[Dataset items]
________________________

(* ===== verification/Journey.v ===== *)
(** * What the runtime reads of the estate's Journey

    [Journey], [Received], [Sequenced], [GroupDelivery], [Attempts] and the
    claim and hand-on of Xmip Storage are other crates' types; here are the
    fields the runtime's source reads and writes, under their names. What
    those crates do with them — appending to a Journey, writing its record —
    is the class [JourneyOps], with what it documents as [JourneyLaws]. *)

From stdpp Require Import base numbers list strings.
From S2P Require Import Prelude.

(** Where a Message leads: [route::Subscriber]. *)
Inductive Subscriber :=
  | SendPort (name : string)
  | SendGroup (name : string)
  | WorkProcess (name : string).

Definition subscriber_name (to : Subscriber) : string :=
  match to with SendPort n | SendGroup n | WorkProcess n => n end.

#[export] Instance subscriber_eq_dec : EqDecision Subscriber.
Proof. solve_decision. Defined.

Inductive JourneyState :=
  | Active
  | Recovering
  | Completed
  | Failed
  | Dismissed
  | OtherState (name : string).

#[export] Instance journey_state_eq_dec : EqDecision JourneyState.
Proof. solve_decision. Defined.

(** Where a send stands, as the Ledger keeps it: two [u32]s. *)
Record Attempts := { att_location : N; att_tries : N }.

Definition no_attempts : Attempts := {| att_location := 0; att_tries := 0 |}.

Record Received := {
  rec_location : string;
  rec_port : string;
  rec_origin : N;
  rec_sequences : list N;
  rec_skips : bool
}.

Record Sequenced := { seq_queue : N; seq_skips : bool }.

Record GroupDelivery := {
  group_name : string;
  group_delivery : N;
  group_queue : option N;
  group_skips : bool;
  group_members : list N
}.

Record JourneyEntry := {
  entry_execution : N;
  entry_message : N;
  entry_action : string;
  entry_outcome : string;
  entry_timestamp : N
}.

Record Journey := {
  journey_id : N;
  state : JourneyState;
  attempts : Attempts;
  sequences : list Sequenced;
  group : option GroupDelivery;
  received : option Received;
  send_port : option string;
  current_work_process : option string;
  cause : option string;
  previous : option N;
  messages : list N;
  history : list JourneyEntry
}.

Definition with_attempts (j : Journey) (a : Attempts) : Journey :=
  {| journey_id := journey_id j; state := state j; attempts := a; sequences := sequences j;
     group := group j; received := received j; send_port := send_port j;
     current_work_process := current_work_process j; cause := cause j;
     previous := previous j; messages := messages j; history := history j |}.

Definition with_sequences (j : Journey) (s : list Sequenced) : Journey :=
  {| journey_id := journey_id j; state := state j; attempts := attempts j; sequences := s;
     group := group j; received := received j; send_port := send_port j;
     current_work_process := current_work_process j; cause := cause j;
     previous := previous j; messages := messages j; history := history j |}.

Definition with_group (j : Journey) (g : option GroupDelivery) : Journey :=
  {| journey_id := journey_id j; state := state j; attempts := attempts j;
     sequences := sequences j; group := g; received := received j; send_port := send_port j;
     current_work_process := current_work_process j; cause := cause j;
     previous := previous j; messages := messages j; history := history j |}.

(** What the Journey crate and the Ledger's record make of one. *)
Class JourneyOps := {
  append : Journey → JourneyEntry → JourneyState → Journey;
  journey_record : Journey → list Byte.byte;
  from_record : list Byte.byte → result Journey string
}.

(** What they document of it. *)
Class JourneyLaws (ops : JourneyOps) := {
  append_state j e s : state (append j e s) = s;
  append_id j e s : journey_id (append j e s) = journey_id j;
  append_history j e s : history (append j e s) = history j ++ [e];
  append_places j e s :
    sequences (append j e s) = sequences j ∧ group (append j e s) = group j ∧
    received (append j e s) = received j ∧ send_port (append j e s) = send_port j ∧
    messages (append j e s) = messages j
}.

________________________

--- YOUR INSTRUCTIONS ---
All lines from the start of the entries through the line where "(** Where a send" sits should be duplicated exactly, with nothing else in the output.

--- EXERCISE ANSWER ---
(* ===== verification/Journey.v ===== *)
(** * What the runtime reads of the estate's Journey

    [Journey], [Received], [Sequenced], [GroupDelivery], [Attempts] and the
    claim and hand-on of Xmip Storage are other crates' types; here are the
    fields the runtime's source reads and writes, under their names. What
    those crates do with them — appending to a Journey, writing its record —
    is the class [JourneyOps], with what it documents as [JourneyLaws]. *)

From stdpp Require Import base numbers list strings.
From S2P Require Import Prelude.

(** Where a Message leads: [route::Subscriber]. *)
Inductive Subscriber :=
  | SendPort (name : string)
  | SendGroup (name : string)
  | WorkProcess (name : string).

Definition subscriber_name (to : Subscriber) : string :=
  match to with SendPort n | SendGroup n | WorkProcess n => n end.

#[export] Instance subscriber_eq_dec : EqDecision Subscriber.
Proof. solve_decision. Defined.

Inductive JourneyState :=
  | Active
  | Recovering
  | Completed
  | Failed
  | Dismissed
  | OtherState (name : string).

#[export] Instance journey_state_eq_dec : EqDecision JourneyState.
Proof. solve_decision. Defined.

(** Where a send stands, as the Ledger keeps it: two [u32]s. *)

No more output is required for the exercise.